Biden au Liban : L’aide américaine liée aux résultats du vote du 7 juin

Pas de négociations régionales aux dépens du Liban, attachement à un règlement de paix régional fondé sur les deux États palestinien et israélien, existence d'un lien entre les résultats du vote du 7 juin et la nature de l'aide américaine étaient les trois « messages » de la visite au Liban effectuée hier par le vice-président américain, Joe Biden.

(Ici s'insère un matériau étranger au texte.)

(* ===== verification/NetConn.v ===== *)
(** * Connections whose bytes arrive in segments

    A [net.Conn] as the transports of tun2socks see it: what the peer sends
    arrives in segments cut at arbitrary places, one [Read] returns bytes of one
    segment, and after the last segment every [Read] fails with [ncEnd].  Writes
    are kept in order; [ncFail k] is the error of the [k]-th write, if it fails.

    A layer over a connection is a reader too.  [Reads] is the interface such a
    layer promises: with [delivers r rem] for "the reader [r] still has [rem] to
    give", each call returns the next bytes or, when there are none, the end.
    What follows from it for a whole sequence of calls is proved once. *)

From S2P Require Import Prelude Errors Stream.
Local Open Scope Z_scope.

Record netConn := mkNet {
  ncSegs : list bytes;
  ncEnd : error;
  ncOut : list bytes;
  ncFail : nat → option error;
}.

Definition setSegs (c : netConn) (segs : list bytes) : netConn := mkNet segs (ncEnd c) (ncOut c) (ncFail c).

(** [Read] into a slice of [len] bytes: the bytes read and the error. *)
Definition netRead (len : Z) (c : netConn) : bytes * option error * netConn :=
  if len <=? 0 then ([], None, c) else
  match ncSegs c with
  | [] => ([], Some (ncEnd c), c)
  | seg :: segs =>
      if zlen seg <=? len then (seg, None, setSegs c segs)
      else (take (Z.to_nat len) seg, None, setSegs c (drop (Z.to_nat len) seg :: segs))
  end.

(** [io.ReadFull]: reads until [len] bytes are there.  Every round but the last
    uses up a segment, so their number is fuel enough. *)
Fixpoint readFullLoop (fuel : nat) (len : Z) (acc : bytes) (c : netConn) : bytes * option error * netConn :=
  if len <=? 0 then (acc, None, c) else
  match fuel with
  | O => (acc, Some (if bool_decide (acc = []) then ncEnd c
                     else if isEOF (ncEnd c) then errUnexpectedEOF else ncEnd c), c)
  | S fuel =>
      let '(b, e, c) := netRead len c in
      match e with
      | Some e => (acc, Some (if bool_decide (acc = []) then e
                              else if isEOF e then errUnexpectedEOF else e), c)
      | None => readFullLoop fuel (len - zlen b) (acc ++ b) c
      end
  end.

Definition netReadFull (len : Z) (c : netConn) : bytes * option error * netConn :=
  readFullLoop (length (ncSegs c)) len [] c.

(** [Write]: the error; the connection takes all bytes or none. *)
Definition netWrite (b : bytes) (c : netConn) : option error * netConn :=
  match ncFail c (length (ncOut c)) with
  | Some e => (Some e, c)
  | None => (None, mkNet (ncSegs c) (ncEnd c) (ncOut c ++ [b]) (ncFail c))
  end.

(** A connection that will deliver [data], and on which writes succeed. *)
Definition segsOK (segs : list bytes) : Prop := Forall (λ s, s ≠ []) segs.

Definition willRead (c : netConn) (data : bytes) : Prop :=
  segsOK (ncSegs c) ∧ concat (ncSegs c) = data ∧ ncEnd c = errEOF.

Definition quietWrites (c : netConn) : Prop := ∀ k, ncFail c k = None.

Lemma netWrite_quiet b c : quietWrites c →
  netWrite b c = (None, mkNet (ncSegs c) (ncEnd c) (ncOut c ++ [b]) (ncFail c)).
Proof. intros Hq. unfold netWrite. by rewrite Hq. Qed.

Lemma zlen_pos {A} (l : list A) : l ≠ [] → 1 ≤ zlen l.
Proof. destruct l; [done|]. rewrite zlen_cons. pose proof (zlen_nonneg l). lia. Qed.

Lemma zlen_take_drop {A} (l : list A) n : 0 ≤ n ≤ zlen l →
  zlen (take (Z.to_nat n) l) = n ∧ zlen (drop (Z.to_nat n) l) = zlen l - n.
Proof. intros Hn. unfold zlen in *. rewrite length_take, length_drop. lia. Qed.

(** One [Read] gives a non-empty piece of what is to come, and takes nothing
    else. *)
Lemma netRead_some len c data : 1 ≤ len → willRead c data → data ≠ [] →
  ∃ b rest c', netRead len c = (b, None, c') ∧ b ≠ [] ∧ zlen b ≤ len ∧ data = b ++ rest ∧ willRead c' rest ∧
    ncOut c' = ncOut c ∧ ncFail c' = ncFail c ∧
    (length (ncSegs c') < length (ncSegs c) ∨ zlen b = len)%nat ∧ (length (ncSegs c') ≤ length (ncSegs c))%nat.
Proof.
  intros Hl (Hs & Hc & He) Hne. unfold netRead. destruct (Z.leb_spec len 0); [lia|].
  destruct (ncSegs c) as [|seg segs] eqn:E; [by subst|]. apply Forall_cons in Hs as [Hseg Hs].
  destruct (Z.leb_spec (zlen seg) len).
  - exists seg, (concat segs), (setSegs c segs). cbn. split_and!; try done; try lia.
  - destruct (zlen_take_drop seg len ltac:(pose proof (zlen_nonneg seg); lia)) as [Ht Hd].
    exists (take (Z.to_nat len) seg), (drop (Z.to_nat len) seg ++ concat segs).
    eexists. split; [reflexivity|]. cbn. split_and!; try done; try lia.
    + intros E0. rewrite E0 in Ht. unfold zlen in Ht. cbn in Ht. lia.
    + rewrite app_assoc, take_drop. by rewrite <- Hc.
    + split; [|done]. constructor; [|done]. intros E0. rewrite E0 in Hd. unfold zlen in Hd at 1. cbn in Hd. lia.
Qed.

Lemma netRead_end len c : 1 ≤ len → willRead c [] → netRead len c = ([], Some errEOF, c).
Proof.
  intros Hl (Hs & Hc & He). unfold netRead. destruct (Z.leb_spec len 0); [lia|].
  destruct (ncSegs c) as [|seg segs]; [by rewrite He|]. apply Forall_cons in Hs as [Hseg _].
  cbn in Hc. apply app_nil in Hc as [-> _]. done.
Qed.

Lemma readFullLoop_app fuel c b rest acc : (length (ncSegs c) ≤ fuel)%nat → willRead c (b ++ rest) →
  ∃ c', readFullLoop fuel (zlen b) acc c = (acc ++ b, None, c') ∧ willRead c' rest ∧
    ncOut c' = ncOut c ∧ ncFail c' = ncFail c.
Proof.
  revert c b acc. induction fuel as [|fuel IH]; intros c b acc Hf Hw.
  - destruct (ncSegs c) eqn:E; [|cbn in Hf; lia]. pose proof Hw as (_ & Hc & _). rewrite E in Hc. cbn in Hc.
    symmetry in Hc. apply app_nil in Hc as [-> ->]. exists c. by rewrite app_nil_r.
  - cbn [readFullLoop]. destruct (Z.leb_spec (zlen b) 0) as [H0|H0].
    { destruct b as [|x b]; [|rewrite zlen_cons in H0; pose proof (zlen_nonneg b); lia].
      exists c. by rewrite app_nil_r. }
    destruct (netRead_some (zlen b) c (b ++ rest) ltac:(lia) Hw) as (p & r & c' & -> & Hp & Hl & Hd & Hw' & Ho & Hq & Hs & Hs').
    { destruct b; [done|]. done. }
    assert (∃ b', b = p ++ b' ∧ r = b' ++ rest) as (b' & -> & ->).
    { apply app_eq_inv in Hd as [(k & -> & ->)|(k & -> & ->)]; [by exists k|].
      rewrite zlen_app in Hl. destruct k as [|x k]; [exists []; by rewrite !app_nil_r|].
      rewrite zlen_cons in Hl. pose proof (zlen_nonneg k). lia. }
    rewrite zlen_app in *. replace (zlen p + zlen b' - zlen p) with (zlen b') by lia.
    destruct b' as [|x b'].
    + exists c'. unfold zlen at 1. cbn. rewrite app_nil_r. split_and!; try done.
      destruct fuel; cbn; by rewrite ?app_nil_r.
    + destruct (IH c' (x :: b') (acc ++ p)) as (c'' & -> & Hw'' & Ho' & Hq').
      * destruct Hs as [Hs|Hs]; [lia|]. rewrite zlen_cons in Hs. pose proof (zlen_nonneg b'). lia.
      * done.
      * exists c''. rewrite <- app_assoc. split_and!; congruence.
Qed.

(** [io.ReadFull] gets exactly the next bytes, however they arrive. *)
Lemma netReadFull_app n c b rest : zlen b = n → willRead c (b ++ rest) →
  ∃ c', netReadFull n c = (b, None, c') ∧ willRead c' rest ∧ ncOut c' = ncOut c ∧ ncFail c' = ncFail c.
Proof. intros <- Hw. by apply (readFullLoop_app _ c b rest []). Qed.

(** ** Readers *)

Section Readers.
Context {A R : Type}.

(** A reader: the argument says how much is asked for. *)
Class Reads (argOK : A → Prop) (read : A → R → bytes * option error * R) (delivers : R → bytes → Prop) : Prop :=
  reads_step a r rem :
    argOK a → delivers r rem →
    (rem = [] ∧ ∃ r', read a r = ([], Some errEOF, r')) ∨
    ∃ o rem' r', read a r = (o, None, r') ∧ o ≠ [] ∧ rem = o ++ rem' ∧ delivers r' rem'.

Context (read : A → R → bytes * option error * R).

(** A sequence of reads, up to the first error. *)
Fixpoint drain (args : list A) (r : R) : list bytes * option error * R :=
  match args with
  | [] => ([], None, r)
  | a :: args =>
      match read a r with
      | (o, None, r) => let '(os, e, r) := drain args r in (o :: os, e, r)
      | (_, Some e, r) => ([], Some e, r)
      end
  end.

(** The pieces are non-empty and join to a prefix of the data; the end is seen
    exactly when all of it was received. *)
Definition received (n : nat) (data : bytes) (os : list bytes) (e : option error) : Prop :=
  Forall (λ o, o ≠ []) os ∧
  match e with
  | None => length os = n ∧ concat os `prefix_of` data
  | Some e => e = errEOF ∧ concat os = data
  end.

Context (argOK : A → Prop) (delivers : R → bytes → Prop) `{!Reads argOK read delivers}.

Lemma drain_delivers args r rem : Forall argOK args → delivers r rem →
  ∃ os e r', drain args r = (os, e, r') ∧ received (length args) rem os e.
Proof.
  intros HA. revert r rem. induction HA as [|a args Ha HA IH]; intros r rem Hd; cbn [drain].
  { eexists _, _, _. split; [reflexivity|]. split; [done|]. split; [done|]. apply prefix_nil. }
  destruct (reads_step a r rem Ha Hd) as [(-> & r' & ->)|(o & rem' & r' & -> & Ho & -> & Hd')].
  { eexists _, _, _. split; [reflexivity|]. done. }
  destruct (IH r' rem' Hd') as (os & e & r'' & -> & Hos & He). eexists _, _, _. split; [reflexivity|].
  split; [by constructor|]. destruct e as [e|].
  - destruct He as [-> <-]. done.
  - destruct He as [Hn Hp]. split; [by cbn; rewrite Hn|]. by apply prefix_app.
Qed.
End Readers.

#[global] Instance netRead_Reads : Reads (λ len, 1 ≤ len) netRead willRead.
Proof.
  intros len c data Hl Hw. destruct (decide (data = [])) as [->|Hne].
  - left. split; [done|]. exists c. by apply netRead_end.
  - right. destruct (netRead_some len c data Hl Hw Hne) as (b & rest & c' & E & Hb & _ & -> & Hw' & _). by exists b, rest, c'.
Qed.

(** ** Packets

    A packet connection over addresses of type [A]: the datagrams that will
    arrive, each with its sender, and the ones sent.  A read fills a slice of the
    caller, of which it changes the beginning only, so it takes the old contents
    and returns the new ones. *)

Record packetRead (A : Type) := mkPacketRead {
  prCount : Z;
  prFrom : option A;
  prErr : option error;
  prBuf : bytes;
}.
Arguments mkPacketRead {A}.
Arguments prCount {A}.
Arguments prFrom {A}.
Arguments prErr {A}.
Arguments prBuf {A}.

(** A layer over packets: [None] is a panic. *)
Class PacketConn (A R : Type) := {
  ReadFrom : bytes → R → option (packetRead A) * R;
  WriteTo : bytes → A → R → option (Z * option error) * R;
}.

(** [copy(b, p)] *)
Definition copyInto (b p : bytes) : bytes := take (length b) p ++ drop (length p) b.

Record pktConn (A : Type) := mkPkt {
  pcIn : list (bytes * A);
  pcEnd : error;
  pcOut : list (bytes * A);
  pcFail : nat → option error;
}.
Arguments mkPkt {A}.
Arguments pcIn {A}.
Arguments pcEnd {A}.
Arguments pcOut {A}.
Arguments pcFail {A}.

(** A datagram that is longer than the slice is cut. *)
Definition pktReadFrom {A} (b : bytes) (c : pktConn A) : option (packetRead A) * pktConn A :=
  match pcIn c with
  | [] => (Some (mkPacketRead 0 None (Some (pcEnd c)) b), c)
  | (d, from) :: rest =>
      (Some (mkPacketRead (Z.min (zlen d) (zlen b)) (Some from) None (copyInto b d)),
       mkPkt rest (pcEnd c) (pcOut c) (pcFail c))
  end.

Definition pktWriteTo {A} (p : bytes) (to : A) (c : pktConn A) : option (Z * option error) * pktConn A :=
  match pcFail c (length (pcOut c)) with
  | Some e => (Some (0, Some e), c)
  | None => (Some (zlen p, None), mkPkt (pcIn c) (pcEnd c) (pcOut c ++ [(p, to)]) (pcFail c))
  end.

#[global] Instance pktConn_ops {A} : PacketConn A (pktConn A) := {| ReadFrom := pktReadFrom; WriteTo := pktWriteTo |}.

(** What a layer promises its caller: when [next len r p from r'] says that a
    slice of [len] bytes is enough for the next packet [p], then [ReadFrom]
    returns it, whatever the slice held. *)
Class PacketReads {A R} {PC : PacketConn A R} (next : Z → R → bytes → A → R → Prop) : Prop :=
  packet_step b r p from r' :
    next (zlen b) r p from r' →
    ∃ b', ReadFrom b r = (Some (mkPacketRead (zlen p) (Some from) None b'), r') ∧
      zlen b' = zlen b ∧ take (length p) b' = p.

Definition pktNext {A} (len : Z) (c : pktConn A) (p : bytes) (from : A) (c' : pktConn A) : Prop :=
  zlen p ≤ len ∧ ∃ rest, pcIn c = (p, from) :: rest ∧ c' = mkPkt rest (pcEnd c) (pcOut c) (pcFail c).

Lemma copyInto_fits b p : zlen p ≤ zlen b → copyInto b p = p ++ drop (length p) b.
Proof. intros Hl. unfold copyInto. rewrite take_ge by (unfold zlen in Hl; lia). done. Qed.

Lemma copyInto_length b p : zlen (copyInto b p) = zlen b.
Proof. unfold copyInto, zlen. rewrite length_app, length_take, length_drop. lia. Qed.

Lemma copyInto_take b p : zlen p ≤ zlen b → take (length p) (copyInto b p) = p.
Proof. intros Hl. rewrite copyInto_fits by done. by rewrite take_app_length. Qed.

#[global] Instance pktConn_reads {A} : PacketReads (A := A) pktNext.
Proof.
  intros b c p from c' (Hl & rest & E & ->). exists (copyInto b p). cbn. unfold pktReadFrom. rewrite E.
  rewrite Z.min_l by done. split_and!; [done|apply copyInto_length|by apply copyInto_take].
Qed.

Ni Hillary Clinton ni Jeffrey Feltman ne l'avaient dit aussi clairement ; le vice-président américain, Joe Biden, a affirmé hier que le volume et la nature de l'aide américaine au Liban sont liés aux résultats du vote du 7 juin. Une affirmation que contrebalance - mais combien ? - une autre phrase dans laquelle M. Biden affirme « n'être venu soutenir aucune partie ou institution » politique au Liban... Couronnement de cette ambiguïté : au cours d'une cérémonie à l'aéroport, le ministre de la Défense, Élias Murr, affirmait pour sa part que l'aide militaire américaine au Liban « n'est assortie d'aucune condition politique ».
Pour le Hezbollah, la visite de Biden, qui intervient après celle, en avril, de la secrétaire d'État Hillary Clinton, relève d'une ingérence dans les affaires libanaises. « Le grand intérêt porté par les Américains au Liban suscite de forts soupçons quant aux véritables motifs de cet intérêt, en particulier parce que c'est devenu une intervention évidente et précise dans les affaires libanaises », a affirmé hier un communiqué du Hezbollah.
En tout état de cause, la visite hier du vice-président américain au Liban était particulièrement significative. Entourée d'importantes mesures de sécurité, elle a provoqué des embarras de circulation, durant les temps de déplacement du responsable américain, qui s'est rendu à Baabda, Hazmieh (chez Mme Nayla Moawad), ainsi qu'à Aïn el-Tiné, au Sérail et à l'Aéroport Rafic Hariri.

En deux temps
La rencontre de M. Biden avec le président, vers midi, s'est faite en deux temps : un tête-à-tête d'abord, suivi d'une réunion élargie, en présence notamment, côté libanais, du ministre des Affaires étrangères, Faouzi Salloukh, et de l'ambassadeur libanais à Washington, Antoine Chédid, côté américain, de M. Jeffrey Feltman, secrétaire d'État adjoint pour les Affaires du Proche-Orient. Dans les cercles officiels, on affirmait hier soir que la visite de M. Biden, la première d'un responsable américain de ce rang depuis 1983, était « excellente et utile ». En saluant le chef de l'État, le responsable américain lui a transmis les salutations du président Barack Obama et son appui « à un Liban souverain, libre et fort » dans ses institutions, et réaffirmant devant le chef de l'État qu'aucun accord ne se fera dans la région aux dépens du Liban, et qu'il fallait en être « certain ». « No doubt of that ! » a-t-il lancé.
Selon les cercles officiels cités, Biden a assuré à ses hôtes que sa visite n'a pas pour but d'appuyer un camp plutôt qu'un autre. Toutefois, le responsable américain s'est montré particulièrement enthousiaste qu'un scrutin législatif soit en cours de préparation, et a appelé à une participation massive à cette consultation, qu'il a souhaitée « démocratique, libre et intègre ». Il y a ainsi vu un des éléments de stabilité du Liban et un des fondements de ses relations internationales. M. Biden a même été jusqu'à dire qu'il n'imagine pas que la région puisse connaître une quelconque stabilité, sans un Liban lui-même stable. Il a par ailleurs appuyé un règlement régional basé sur la formule de deux États, israélien et palestinien.
Par ailleurs, M. Biden a annoncé que Washington est déterminé à envoyer dans la région M. George Mitchell, comme émissaire spécial, précisant que le président américain avait déjà informé Israël de cette décision. Selon lui, M. Obama est convaincu que « les circonstances sont favorables à la reprise du processus de paix ». Selon les cercles cités, le président Sleiman aurait de son côté affirmé que le Liban est prêt à participer à une conférence de paix globale, comme il a rappelé que toute solution prévoyant une implantation des Palestiniens au Liban est exclue, aux yeux des Libanais.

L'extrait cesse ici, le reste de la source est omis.